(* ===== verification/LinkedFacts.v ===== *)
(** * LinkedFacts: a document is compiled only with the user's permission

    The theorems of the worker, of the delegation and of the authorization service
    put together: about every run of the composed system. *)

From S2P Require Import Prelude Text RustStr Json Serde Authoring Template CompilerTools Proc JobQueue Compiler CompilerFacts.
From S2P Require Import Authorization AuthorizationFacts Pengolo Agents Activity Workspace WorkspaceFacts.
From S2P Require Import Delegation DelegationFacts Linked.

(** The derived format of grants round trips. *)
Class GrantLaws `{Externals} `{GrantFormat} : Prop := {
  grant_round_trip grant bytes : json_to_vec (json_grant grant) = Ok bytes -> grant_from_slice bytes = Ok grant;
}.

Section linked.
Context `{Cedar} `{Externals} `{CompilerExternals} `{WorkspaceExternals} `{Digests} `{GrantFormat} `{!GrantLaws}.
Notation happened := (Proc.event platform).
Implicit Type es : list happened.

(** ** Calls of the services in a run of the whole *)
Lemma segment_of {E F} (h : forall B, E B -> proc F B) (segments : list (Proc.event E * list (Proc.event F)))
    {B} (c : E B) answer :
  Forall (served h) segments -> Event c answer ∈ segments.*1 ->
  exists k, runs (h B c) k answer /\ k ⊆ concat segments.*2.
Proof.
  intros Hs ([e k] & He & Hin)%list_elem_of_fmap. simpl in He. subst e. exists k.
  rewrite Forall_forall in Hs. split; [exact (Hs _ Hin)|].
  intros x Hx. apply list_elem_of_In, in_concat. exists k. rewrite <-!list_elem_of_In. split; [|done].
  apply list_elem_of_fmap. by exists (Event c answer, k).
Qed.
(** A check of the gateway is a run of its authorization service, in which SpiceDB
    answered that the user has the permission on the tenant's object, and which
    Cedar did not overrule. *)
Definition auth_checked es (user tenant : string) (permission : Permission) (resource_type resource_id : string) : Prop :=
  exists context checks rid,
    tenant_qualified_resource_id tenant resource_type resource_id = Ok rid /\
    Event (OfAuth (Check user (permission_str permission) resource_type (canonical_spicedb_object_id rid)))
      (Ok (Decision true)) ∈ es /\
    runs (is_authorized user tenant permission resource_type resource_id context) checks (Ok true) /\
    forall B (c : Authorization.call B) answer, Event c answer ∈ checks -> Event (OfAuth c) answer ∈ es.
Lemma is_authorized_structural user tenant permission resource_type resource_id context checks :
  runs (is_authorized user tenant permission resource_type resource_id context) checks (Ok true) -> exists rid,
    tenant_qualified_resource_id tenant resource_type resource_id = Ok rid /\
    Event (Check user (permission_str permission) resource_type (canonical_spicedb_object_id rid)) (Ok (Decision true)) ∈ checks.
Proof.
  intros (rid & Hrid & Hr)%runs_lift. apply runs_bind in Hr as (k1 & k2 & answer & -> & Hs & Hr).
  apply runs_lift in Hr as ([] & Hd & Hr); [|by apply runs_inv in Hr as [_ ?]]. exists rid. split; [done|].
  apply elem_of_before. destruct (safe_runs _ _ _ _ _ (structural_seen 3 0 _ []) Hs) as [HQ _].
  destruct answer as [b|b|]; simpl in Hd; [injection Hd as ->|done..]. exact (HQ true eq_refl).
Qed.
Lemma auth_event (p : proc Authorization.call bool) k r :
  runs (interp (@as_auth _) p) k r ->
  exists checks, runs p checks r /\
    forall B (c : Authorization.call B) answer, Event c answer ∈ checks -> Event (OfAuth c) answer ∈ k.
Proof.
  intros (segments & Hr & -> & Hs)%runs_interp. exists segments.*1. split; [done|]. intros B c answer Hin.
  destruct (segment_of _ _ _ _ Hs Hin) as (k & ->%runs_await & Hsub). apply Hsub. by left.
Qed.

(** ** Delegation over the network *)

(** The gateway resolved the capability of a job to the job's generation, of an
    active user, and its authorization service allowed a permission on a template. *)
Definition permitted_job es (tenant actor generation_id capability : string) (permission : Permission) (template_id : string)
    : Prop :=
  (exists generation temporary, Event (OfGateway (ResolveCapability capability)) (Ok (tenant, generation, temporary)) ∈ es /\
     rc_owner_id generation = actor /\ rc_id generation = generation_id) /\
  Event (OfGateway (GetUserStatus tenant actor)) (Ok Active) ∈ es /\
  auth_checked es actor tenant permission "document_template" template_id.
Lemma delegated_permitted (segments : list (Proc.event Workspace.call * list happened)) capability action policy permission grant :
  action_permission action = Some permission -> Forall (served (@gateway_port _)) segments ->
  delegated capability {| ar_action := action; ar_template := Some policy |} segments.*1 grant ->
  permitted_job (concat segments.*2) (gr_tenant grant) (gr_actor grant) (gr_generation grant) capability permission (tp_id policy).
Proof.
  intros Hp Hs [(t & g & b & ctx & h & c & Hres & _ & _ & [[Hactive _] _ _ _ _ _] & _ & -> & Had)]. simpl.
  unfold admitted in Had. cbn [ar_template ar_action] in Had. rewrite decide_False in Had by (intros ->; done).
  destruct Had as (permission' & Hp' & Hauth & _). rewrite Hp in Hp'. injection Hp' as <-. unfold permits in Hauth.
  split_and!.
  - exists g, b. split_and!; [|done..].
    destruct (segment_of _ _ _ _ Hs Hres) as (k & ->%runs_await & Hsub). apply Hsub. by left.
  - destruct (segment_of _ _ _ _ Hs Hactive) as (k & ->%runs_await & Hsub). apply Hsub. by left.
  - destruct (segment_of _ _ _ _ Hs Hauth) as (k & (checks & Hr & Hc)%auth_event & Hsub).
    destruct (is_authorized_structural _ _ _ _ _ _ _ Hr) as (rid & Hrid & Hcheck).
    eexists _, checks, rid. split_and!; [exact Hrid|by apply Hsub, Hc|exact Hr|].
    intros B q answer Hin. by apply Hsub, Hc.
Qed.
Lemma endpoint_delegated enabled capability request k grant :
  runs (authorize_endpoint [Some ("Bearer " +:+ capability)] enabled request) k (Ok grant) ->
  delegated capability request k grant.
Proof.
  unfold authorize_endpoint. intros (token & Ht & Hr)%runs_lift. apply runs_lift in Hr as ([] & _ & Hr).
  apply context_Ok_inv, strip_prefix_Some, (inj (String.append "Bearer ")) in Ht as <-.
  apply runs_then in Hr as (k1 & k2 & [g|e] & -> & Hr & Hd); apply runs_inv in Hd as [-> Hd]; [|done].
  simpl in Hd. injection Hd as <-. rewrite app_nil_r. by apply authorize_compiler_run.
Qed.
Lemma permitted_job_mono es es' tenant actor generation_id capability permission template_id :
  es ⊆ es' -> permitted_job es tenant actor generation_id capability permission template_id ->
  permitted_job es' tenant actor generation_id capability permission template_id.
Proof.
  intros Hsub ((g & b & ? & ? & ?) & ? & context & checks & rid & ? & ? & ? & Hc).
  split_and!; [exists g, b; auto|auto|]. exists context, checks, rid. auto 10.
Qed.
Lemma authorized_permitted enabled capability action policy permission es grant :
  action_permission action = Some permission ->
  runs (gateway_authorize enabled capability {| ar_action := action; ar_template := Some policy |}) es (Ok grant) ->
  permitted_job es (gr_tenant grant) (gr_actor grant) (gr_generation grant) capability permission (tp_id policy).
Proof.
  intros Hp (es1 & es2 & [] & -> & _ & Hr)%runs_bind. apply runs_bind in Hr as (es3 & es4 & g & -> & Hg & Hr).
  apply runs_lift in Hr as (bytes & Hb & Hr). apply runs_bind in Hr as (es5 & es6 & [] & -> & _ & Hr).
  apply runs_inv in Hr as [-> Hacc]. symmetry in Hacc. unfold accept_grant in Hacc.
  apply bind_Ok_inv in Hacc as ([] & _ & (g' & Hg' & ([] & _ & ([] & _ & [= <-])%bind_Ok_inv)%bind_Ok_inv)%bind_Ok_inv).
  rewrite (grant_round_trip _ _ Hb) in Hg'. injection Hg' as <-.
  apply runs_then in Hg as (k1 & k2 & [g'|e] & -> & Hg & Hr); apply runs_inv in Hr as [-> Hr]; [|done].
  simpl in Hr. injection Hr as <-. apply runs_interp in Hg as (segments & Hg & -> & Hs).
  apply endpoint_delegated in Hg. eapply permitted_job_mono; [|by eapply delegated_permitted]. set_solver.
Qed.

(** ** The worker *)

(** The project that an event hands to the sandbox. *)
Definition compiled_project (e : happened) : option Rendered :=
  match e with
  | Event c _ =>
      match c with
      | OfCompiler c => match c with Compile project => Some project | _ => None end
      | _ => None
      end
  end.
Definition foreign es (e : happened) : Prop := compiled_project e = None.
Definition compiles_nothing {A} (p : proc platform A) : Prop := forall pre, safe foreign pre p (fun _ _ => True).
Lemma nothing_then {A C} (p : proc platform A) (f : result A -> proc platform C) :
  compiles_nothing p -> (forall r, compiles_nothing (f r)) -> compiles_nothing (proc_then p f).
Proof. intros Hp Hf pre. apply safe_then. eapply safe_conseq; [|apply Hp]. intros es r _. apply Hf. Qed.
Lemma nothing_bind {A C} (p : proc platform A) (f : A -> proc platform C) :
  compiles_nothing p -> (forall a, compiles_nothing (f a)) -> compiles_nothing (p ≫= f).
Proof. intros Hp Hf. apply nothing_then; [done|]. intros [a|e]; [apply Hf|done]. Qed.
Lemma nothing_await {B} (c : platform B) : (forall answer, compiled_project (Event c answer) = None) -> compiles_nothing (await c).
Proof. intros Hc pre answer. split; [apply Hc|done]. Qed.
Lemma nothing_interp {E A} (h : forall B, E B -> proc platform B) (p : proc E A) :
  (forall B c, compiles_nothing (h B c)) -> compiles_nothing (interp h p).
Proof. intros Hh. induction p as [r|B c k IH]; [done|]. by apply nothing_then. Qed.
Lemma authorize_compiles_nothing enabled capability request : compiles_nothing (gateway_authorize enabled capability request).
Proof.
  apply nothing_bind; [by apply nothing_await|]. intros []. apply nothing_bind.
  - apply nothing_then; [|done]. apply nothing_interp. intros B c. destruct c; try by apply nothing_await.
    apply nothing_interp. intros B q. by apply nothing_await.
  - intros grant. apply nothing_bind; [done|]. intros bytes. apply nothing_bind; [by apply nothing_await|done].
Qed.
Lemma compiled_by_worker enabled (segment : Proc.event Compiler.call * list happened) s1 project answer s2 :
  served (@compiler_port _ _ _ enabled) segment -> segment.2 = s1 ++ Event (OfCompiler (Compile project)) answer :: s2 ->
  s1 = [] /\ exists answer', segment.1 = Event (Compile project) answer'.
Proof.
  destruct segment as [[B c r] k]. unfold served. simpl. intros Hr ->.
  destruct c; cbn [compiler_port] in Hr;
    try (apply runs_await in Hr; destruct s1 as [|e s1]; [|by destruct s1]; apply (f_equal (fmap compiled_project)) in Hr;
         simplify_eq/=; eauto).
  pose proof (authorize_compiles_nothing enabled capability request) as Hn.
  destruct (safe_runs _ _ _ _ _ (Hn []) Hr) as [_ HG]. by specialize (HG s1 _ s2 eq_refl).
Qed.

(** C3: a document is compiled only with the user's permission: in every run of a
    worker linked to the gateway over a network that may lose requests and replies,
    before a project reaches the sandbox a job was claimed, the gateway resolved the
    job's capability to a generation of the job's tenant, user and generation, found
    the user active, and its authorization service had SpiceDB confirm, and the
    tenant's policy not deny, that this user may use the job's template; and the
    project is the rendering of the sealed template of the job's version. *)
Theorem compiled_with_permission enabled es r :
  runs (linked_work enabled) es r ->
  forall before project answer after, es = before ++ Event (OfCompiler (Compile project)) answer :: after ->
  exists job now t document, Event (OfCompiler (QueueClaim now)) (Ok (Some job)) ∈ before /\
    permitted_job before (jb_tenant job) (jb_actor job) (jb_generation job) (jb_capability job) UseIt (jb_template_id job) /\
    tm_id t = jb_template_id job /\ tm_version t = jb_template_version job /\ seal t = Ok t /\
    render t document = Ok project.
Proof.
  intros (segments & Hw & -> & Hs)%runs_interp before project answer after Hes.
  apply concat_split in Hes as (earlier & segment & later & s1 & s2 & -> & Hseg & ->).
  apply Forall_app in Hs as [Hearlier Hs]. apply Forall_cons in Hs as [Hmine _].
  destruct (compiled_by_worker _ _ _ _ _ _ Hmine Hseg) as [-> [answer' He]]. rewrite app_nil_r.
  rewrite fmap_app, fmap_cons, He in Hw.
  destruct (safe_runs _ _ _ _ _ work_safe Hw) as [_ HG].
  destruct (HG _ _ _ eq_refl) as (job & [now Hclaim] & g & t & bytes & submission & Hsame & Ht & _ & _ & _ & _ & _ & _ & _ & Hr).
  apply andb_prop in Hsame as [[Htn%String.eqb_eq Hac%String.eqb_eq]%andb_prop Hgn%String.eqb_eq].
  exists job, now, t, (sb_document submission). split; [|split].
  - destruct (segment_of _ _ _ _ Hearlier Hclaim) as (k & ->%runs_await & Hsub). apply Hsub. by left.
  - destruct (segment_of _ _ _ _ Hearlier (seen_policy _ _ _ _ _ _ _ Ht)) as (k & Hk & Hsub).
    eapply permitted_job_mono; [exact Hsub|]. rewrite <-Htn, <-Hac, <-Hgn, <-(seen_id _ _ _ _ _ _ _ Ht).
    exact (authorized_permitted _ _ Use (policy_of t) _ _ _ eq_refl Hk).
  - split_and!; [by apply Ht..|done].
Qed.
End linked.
---*---
What to do ->
Transcribe, exactly and without additions, the lines of the records above, beginning with the line that contains "answer ∈ k." and ending with the line that contains "Lemma delegated_permitted (segments", both included.

Task answer ->
    forall B (c : Authorization.call B) answer, Event c answer ∈ checks -> Event (OfAuth c) answer ∈ k.
Proof.
  intros (segments & Hr & -> & Hs)%runs_interp. exists segments.*1. split; [done|]. intros B c answer Hin.
  destruct (segment_of _ _ _ _ Hs Hin) as (k & ->%runs_await & Hsub). apply Hsub. by left.
Qed.

(** ** Delegation over the network *)

(** The gateway resolved the capability of a job to the job's generation, of an
    active user, and its authorization service allowed a permission on a template. *)
Definition permitted_job es (tenant actor generation_id capability : string) (permission : Permission) (template_id : string)
    : Prop :=
  (exists generation temporary, Event (OfGateway (ResolveCapability capability)) (Ok (tenant, generation, temporary)) ∈ es /\
     rc_owner_id generation = actor /\ rc_id generation = generation_id) /\
  Event (OfGateway (GetUserStatus tenant actor)) (Ok Active) ∈ es /\
  auth_checked es actor tenant permission "document_template" template_id.
Lemma delegated_permitted (segments : list (Proc.event Workspace.call * list happened)) capability action policy permission grant :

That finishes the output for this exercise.